Monday, May 12, 2008

An African Death

She came into our clinic for the first time on the day she was to die. Not much is known about her other than she lived in our village, had HIV and had been sick for some time. She was on the young side of middle age by American standards. In Kenya, where the average life expectancy is down to 47, it could be said that she was in the winter of her years. She was sick enough to need hospital care but for reasons she never shared with us, she decided to wait, not to go that day. She went home and before the sun set over the lake, she was dead.

It was a Friday night and we didn’t yet know her fate as we left the clinic that day, all of us anxious to be home, slipping into flip flops, relaxing into our weekend plans after another tiring week.

As darkness settled in along the lake we heard a sound rising up from the village. It was a sound we’d never heard before but its raw mournfulness compelled us to turn our heads toward it. It was then we knew- it was the sound of women wailing.

We didn’t connect the sorrowful sound to the patient we had seen earlier but knew that somewhere, someone had died. Men added their voices by drumming a low, rhythmic beat and chanting. It continued long into the night and in the morning we admitted to each other that several times during the night we lay awake in the darkness listening to the tribal sounds.

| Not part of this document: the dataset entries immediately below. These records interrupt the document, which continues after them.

(** * Turbine flow sensor firmware: pulse-to-measurement pipeline

    A shallow embedding of the Arduino sketches of the repository:

    - [flow_control/flow_control.ino]: the interrupt-driven pulse counter,
      the periodic [loop] that drains it and derives frequency, flow rate,
      interval volume and running total, and the BLE notification payload;
    - the serial-only driver sketch, in its two versions, which declares the
      same globals, computes the same quantities once a second (partly in
      [double]) and adds the accessors [getFlowRate], [getTotalVolume],
      [resetTotalVolume] and [setCalibrationFactor].

    The C types [float] and [double] are IEEE 754 binary32 and binary64;
    they are modelled by the Standard Library's [spec_float] at precision
    24 (53) and maximal exponent 128 (1024), with round-to-nearest-even
    operations.  [unsigned long] is the 32-bit unsigned integer of the
    ESP32-C6, modelled as [Z] with the wrap-around written out.  The text
    written to the serial console is not modelled. *)

From Stdlib Require Import ZArith Bool List Ascii String Lia.
From Stdlib Require Import Floats.SpecFloat.
Import ListNotations.

Local Open Scope Z_scope.

(** ** Vocabulary for a binary format of precision [prec] and maximal
    exponent [emax] *)

(** The float built from a rounded mantissa and its exponent. *)
Definition pack (prec emax : Z) (s : bool) (m e : Z) : spec_float :=
  match m with
  | Z0 => S754_zero s
  | Zpos p => if e <=? emax - prec then S754_finite s p e else S754_infinity s
  | Zneg _ => S754_nan
  end.
(** Entries that are not strictly nearer leave the minimum alone. *)
Lemma scan_nearest_keep (l : list LocationState) (s : Scan) :
  (forall q, In q l ->
     (distanceTo position q <? nearest_distance (nearestPoint s)) = false) ->
  nearestPoint (fst (scan s l)) = nearestPoint s.
Proof.
  revert s. induction l as [| p l IH]; intros s Hq.
  - reflexivity.
  - rewrite map_scan_cons. cbn [fst].
    assert (Hp : nearestPoint (fst (visit (latitude (coords position))
                                      (longitude (coords position)) s p)) =
                 nearestPoint s).
    { rewrite visit_nearest, Hq; [reflexivity | now left]. }
    rewrite IH; [exact Hp |].
    intros q Hin. rewrite Hp. apply Hq. now right.
Qed.
(** * NOX-X trading system: signal fusion, data preparation, level detection

    A shallow embedding of the core of [app/signal_logic.py],
    [app/ai_model.py] and [app/indicators.py].

    Conventions of the embedding.
    - A Python [float] is an exact rational [Q]; the source only adds,
      multiplies, divides and compares, so every comparison made by the code
      is made here on the exact value.  NaN and the infinities are outside
      the model.  Two floats are equal ([==], membership in a [set]) when the
      rationals are equal in the sense of [Qeq].
    - A [try] block is a computation in [Result]; [except Exception] is a
      [match] on it.  Calls to the logger have no effect on any value and are
      left out.
    - [datetime.now().isoformat()] is a parameter [now] of the functions that
      stamp a record. *)

From Stdlib Require Import List String ZArith QArith Qabs Qround Lqa Lia Bool Sorted.
Import ListNotations.
Open Scope Q_scope.

(** ** Python values and exceptions *)

Inductive PyExc : Type :=
| KeyError | IndexError | ValueError | ZeroDivisionError
| AttributeError | FileNotFoundError | OSError.

Inductive Result (A : Type) : Type :=
| Ok (a : A)
| Raise (e : PyExc).
Arguments Ok {A} a.
Arguments Raise {A} e.

Definition bind {A B} (m : Result A) (k : A -> Result B) : Result B :=
  match m with
  | Ok a => k a
  | Raise e => Raise e
  end.

Declare Scope result_scope.
Delimit Scope result_scope with result.
Notation "x <- m ;; k" := (bind m (fun x => k))
  (at level 100, m at next level, right associativity) : result_scope.

(** [try: body except Exception: return d]. *)
Definition try_except {A} (body : Result A) (d : A) : A :=
  match body with
  | Ok a => a
  | Raise _ => d
  end.

(** Comparisons of floats, as booleans. *)
Definition Qltb (x y : Q) : bool := negb (Qle_bool y x).
Definition Qgtb (x y : Q) : bool := Qltb y x.

(** The builtins [min(a, b)] and [max(a, b)]: the first argument is kept
    unless the second is strictly smaller (larger). *)
Definition py_min (a b : Q) : Q := if Qltb b a then b else a.
Definition py_max (a b : Q) : Q := if Qgtb b a then b else a.

(** [max(iterable, default=None)] and [min(iterable, default=None)]: the
    first extremal element. *)
Definition py_max_list (l : list Q) : option Q :=
  match l with
  | [] => None
  | x :: t => Some (fold_left py_max t x)
  end.

Definition py_min_list (l : list Q) : option Q :=
  match l with
  | [] => None
  | x :: t => Some (fold_left py_min t x)
  end.

(** Truth value of [None] or a float: [None] and [0.0] are false. *)
Definition truthy (o : option Q) : bool :=
  match o with
  | None => false
  | Some v => negb (Qeq_bool v 0)
  end.

(** [max(min(x, 1.0), 0.0)] *)
Definition clamp01 (x : Q) : Q := py_max (py_min x 1) 0.

(** ** Data frames

    A frame has a list of column labels and a list of rows; a row gives the
    value of each column.  Only the columns of the frame can be read: any
    other label raises [KeyError]. *)

Definition Row := string -> Q.

Record DataFrame : Type := mkDataFrame {
  columns : list string;
  rows : list Row
}.

(** A row of a frame taken out as a [Series] indexed by the column labels. *)
Record Series : Type := mkSeries {
  s_index : list string;
  s_values : Row
}.

Definition mem_str (c : string) (l : list string) : bool :=
  if in_dec string_dec c l then true else false.

(** [c in df.columns] *)
Definition has_column (df : DataFrame) (c : string) : bool :=
  mem_str c (columns df).

(** [len(df)] *)
Definition len (df : DataFrame) : nat := List.length (rows df).

(** Positional access with Python's negative indices. *)
Definition iloc {A} (l : list A) (i : Z) : Result A :=
  let n := Z.of_nat (List.length l) in
  let j := (if i <? 0 then n + i else i)%Z in
  if (j <? 0)%Z then Raise IndexError
  else match nth_error l (Z.to_nat j) with
       | Some a => Ok a
       | None => Raise IndexError
       end.

(** [df.iloc[-1]] *)
Definition df_latest (df : DataFrame) : Result Series :=
  (r <- iloc (rows df) (-1) ;; Ok (mkSeries (columns df) r))%result.

(** [df[c]]: the column as a list of values. *)
Definition col (df : DataFrame) (c : string) : Result (list Q) :=
  if has_column df c then Ok (map (fun r : Row => r c) (rows df))
  else Raise KeyError.

(** [latest[c]] *)
Definition s_item (s : Series) (c : string) : Result Q :=
  if mem_str c (s_index s) then Ok (s_values s c) else Raise KeyError.

(** [latest.get(c, d)] *)
Definition s_get (s : Series) (c : string) (d : Q) : Q :=
  if mem_str c (s_index s) then s_values s c else d.

(** A row written as an association list; labels not listed read 0. *)
Fixpoint row_of (l : list (string * Q)) : Row :=
  fun c =>
    match l with
    | [] => 0
    | (k, v) :: t => if string_dec c k then v else row_of t c
    end.

(** [d[k]] on a dictionary key that may be absent. *)
Definition dict_get {A} (o : option A) : Result A :=
  match o with
  | Some a => Ok a
  | None => Raise KeyError
  end.

(** Float division; Python raises on a zero divisor. *)
Definition py_div (a b : Q) : Result Q :=
  if Qeq_bool b 0 then Raise ZeroDivisionError else Ok (a / b).

(** ** [app/signal_logic.py]: class [SignalGenerator] *)

Inductive AISignal : Type := AI_BUY | AI_SELL | AI_HOLD.

(** The prediction record handed over by the classifier, read as a
    dictionary: a key may be absent. *)
Record Probabilities : Type := mkProbabilities {
  buy : option Q;
  sell : option Q;
  hold : option Q
}.

Record AIPrediction : Type := mkAIPrediction {
  signal : option AISignal;
  confidence : option Q;
  probabilities : option Probabilities;
  timestamp : option string
}.

(** [price_data]: only the key ['close'] is read. *)
Record PriceData : Type := mkPriceData {
  close : option Q
}.

(** [support_resistance]: both keys are read with [.get(key, [])], so an
    absent key and an empty list are the same value. *)
Record SupportResistance : Type := mkSupportResistance {
  support : list Q;
  resistance : list Q
}.

Inductive SignalType : Type :=
| NEUTRAL | BUY | STRONG_BUY | SELL | STRONG_SELL.

Record SignalMetrics : Type := mkSignalMetrics {
  ai_score : Q;
  trend_score : Q;
  momentum_score : Q;
  support_resistance_score : Q
}.

Record TradeLevels : Type := mkTradeLevels {
  lv_entry : Q;
  lv_stop_loss : option Q;
  lv_take_profit : option Q;
  lv_risk_reward_ratio : Q
}.

Record TechnicalSummary : Type := mkTechnicalSummary {
  ts_rsi : Q;
  ts_macd_line : Q;
  ts_macd_signal : Q;
  ts_macd_histogram : Q;
  ts_bb_upper : Q;
  ts_bb_middle : Q;
  ts_bb_lower : Q;
  ts_adx : Q
}.

(** The ['metadata'] entry.  ['market_context'] (an annualised volatility,
    which takes a square root, and three column aggregates) is computed under
    its own [try] after every other field is fixed and is not part of the
    record here. *)
Record Metadata : Type := mkMetadata {
  md_ai_prediction : AIPrediction;
  md_technical_indicators : option TechnicalSummary
}.

Record Signal : Type := mkSignal {
  sg_timestamp : string;
  signal_type : SignalType;
  sg_confidence : Q;
  entry_price : option Q;
  stop_loss : option Q;
  take_profit : option Q;
  risk_reward_ratio : option Q;
  metrics : SignalMetrics;
  metadata : option Metadata
}.

(** Set in [__init__]. *)
Definition min_confidence : Q := 0.7.
Definition the_risk_reward_ratio : Q := 2.

Definition is_empty {A} (l : list A) : bool :=
  match l with
  | [] => true
  | _ => false
  end.

Definition _evaluate_ai_signal (ai_prediction : AIPrediction) : Q :=
  try_except
    (signal_strength <- dict_get (confidence ai_prediction) ;;
     probs <- dict_get (probabilities ai_prediction) ;;
     b <- dict_get (buy probs) ;;
     decisive <- (if Qgtb b 0.7 then Ok true
                  else (s <- dict_get (sell probs) ;; Ok (Qgtb s 0.7))) ;;
     let signal_strength :=
       if decisive : bool then signal_strength * 1.2 else signal_strength in
     Ok (py_min signal_strength 1))%result
    0.

Definition _evaluate_trend (df : DataFrame) : Q :=
  try_except
    (latest <- df_latest df ;;
     let trend_score := 0 in
     trend_score <-
       (if has_column df "sma_20" && has_column df "sma_50" then
          sma_20 <- s_item latest "sma_20" ;;
          sma_50 <- s_item latest "sma_50" ;;
          Ok (if Qgtb sma_20 sma_50 then trend_score + 0.3
              else if Qltb sma_20 sma_50 then trend_score - 0.3
              else trend_score)
        else Ok trend_score) ;;
     trend_score <-
       (if has_column df "adx" then
          adx_value <- s_item latest "adx" ;;
          Ok (if Qgtb adx_value 25 then trend_score * 1.5
              else if Qltb adx_value 20 then trend_score * 0.5
              else trend_score)
        else Ok trend_score) ;;
     Ok (clamp01 (Qabs trend_score)))%result
    0.

Definition _evaluate_momentum (df : DataFrame) : Q :=
  try_except
    (latest <- df_latest df ;;
     let momentum_score := 0 in
     momentum_score <-
       (if has_column df "rsi" then
          rsi <- s_item latest "rsi" ;;
          Ok (if Qgtb rsi 70 then momentum_score - 0.3
              else if Qltb rsi 30 then momentum_score + 0.3
              else momentum_score)
        else Ok momentum_score) ;;
     momentum_score <-
       (if forallb (has_column df) ["macd_line"; "macd_signal"]%string then
          macd_line <- s_item latest "macd_line" ;;
          macd_signal <- s_item latest "macd_signal" ;;
          Ok (if Qgtb macd_line macd_signal then momentum_score + 0.3
              else momentum_score - 0.3)
        else Ok momentum_score) ;;
     momentum_score <-
       (if has_column df "stoch_k" && has_column df "stoch_d" then
          stoch_k <- s_item latest "stoch_k" ;;
          stoch_d <- s_item latest "stoch_d" ;;
          Ok (if Qgtb stoch_k stoch_d then momentum_score + 0.2
              else momentum_score - 0.2)
        else Ok momentum_score) ;;
     Ok (clamp01 (Qabs momentum_score)))%result
    0.

(** [max([s for s in support if s < current_price], default=None)] *)
Definition nearest_below (levels : list Q) (current_price : Q) : option Q :=
  py_max_list (filter (fun s => Qltb s current_price) levels).

(** [min([r for r in resistance if r > current_price], default=None)] *)
Definition nearest_above (levels : list Q) (current_price : Q) : option Q :=
  py_min_list (filter (fun r => Qgtb r current_price) levels).

Definition _evaluate_support_resistance
    (current_price : Q) (support_resistance : SupportResistance) : Q :=
  try_except
    (let score := 0 in
     let support_levels := support support_resistance in
     let resistance_levels := resistance support_resistance in
     if is_empty support_levels && is_empty resistance_levels then Ok 0
     else
       let nearest_support := nearest_below support_levels current_price in
       let nearest_resistance := nearest_above resistance_levels current_price in
       score <-
         (match nearest_support with
          | Some s =>
              if truthy nearest_support then
                support_proximity <- py_div (current_price - s) current_price ;;
                Ok (if Qltb support_proximity 0.01 then score + 0.5
                    else if Qltb support_proximity 0.02 then score + 0.3
                    else score)
              else Ok score
          | None => Ok score
          end) ;;
       score <-
         (match nearest_resistance with
          | Some r =>
              if truthy nearest_resistance then
                resistance_proximity <- py_div (r - current_price) current_price ;;
                Ok (if Qltb resistance_proximity 0.01 then score - 0.5
                    else if Qltb resistance_proximity 0.02 then score - 0.3
                    else score)
              else Ok score
          | None => Ok score
          end) ;;
       Ok (clamp01 (Qabs score)))%result
    0.

(** The [weights] dictionary of [_calculate_overall_score]. *)
Definition weights : SignalMetrics := mkSignalMetrics 0.4 0.25 0.2 0.15.

(** [sum(score * weights[metric] for metric, score in metrics.items())]: the
    four entries in insertion order, added to the start value 0. *)
Definition weighted_sum (m : SignalMetrics) : Q :=
  fold_left Qplus
    [ai_score m * ai_score weights;
     trend_score m * trend_score weights;
     momentum_score m * momentum_score weights;
     support_resistance_score m * support_resistance_score weights]
    0.

Definition _calculate_overall_score (m : SignalMetrics) : Q :=
  try_except (Ok (clamp01 (weighted_sum m))) 0.

Definition _determine_signal_type (overall_score : Q) : SignalType :=
  try_except
    (if Qltb overall_score min_confidence then Ok NEUTRAL
     else if Qgtb overall_score 0.8 then
       Ok (if Qgtb overall_score 0 then STRONG_BUY else STRONG_SELL)
     else
       Ok (if Qgtb overall_score 0 then BUY else SELL))
    NEUTRAL.

Definition is_long (t : SignalType) : bool :=
  match t with
  | BUY | STRONG_BUY => true
  | _ => false
  end.

Definition is_short (t : SignalType) : bool :=
  match t with
  | SELL | STRONG_SELL => true
  | _ => false
  end.

(** [a if a else b] on an optional float. *)
Definition or_else (a : option Q) (b : Q) : Q :=
  match a with
  | Some v => if truthy a then v else b
  | None => b
  end.

(** The ATR read by [_calculate_trade_levels]: the column's latest value, or
    0.1% of the price when the frame has no ['atr'] column. *)
Definition atr_of (latest : Series) (current_price : Q) : Q :=
  s_get latest "atr" (current_price * 0.001).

On Saturday we saw that a pergola of sorts had been built on a small rise overlooking the village. As we left the compound to walk in the countryside we saw a few of the men from our staff sitting under a tree watching the rites. We stopped to speak to them and it was then we learned the funeral was for the patient from Friday. They too knew little about her. She was just one of the many people here who die much too young. She had already been buried but the mourning would continue through the weekend and turn into a celebration each night, ending at dawn on Monday morning. As Christians they honor the dead according to their faith but as Luo they chant and yell into the night to scare off “Death” who may still be lingering about, waiting for another victim.

On Monday as the staff gathered for our morning greeting and prayer I looked around and saw the fatigue in their faces. None of us in the compound slept well that weekend. We were all unwitting participants in marking the death of another African.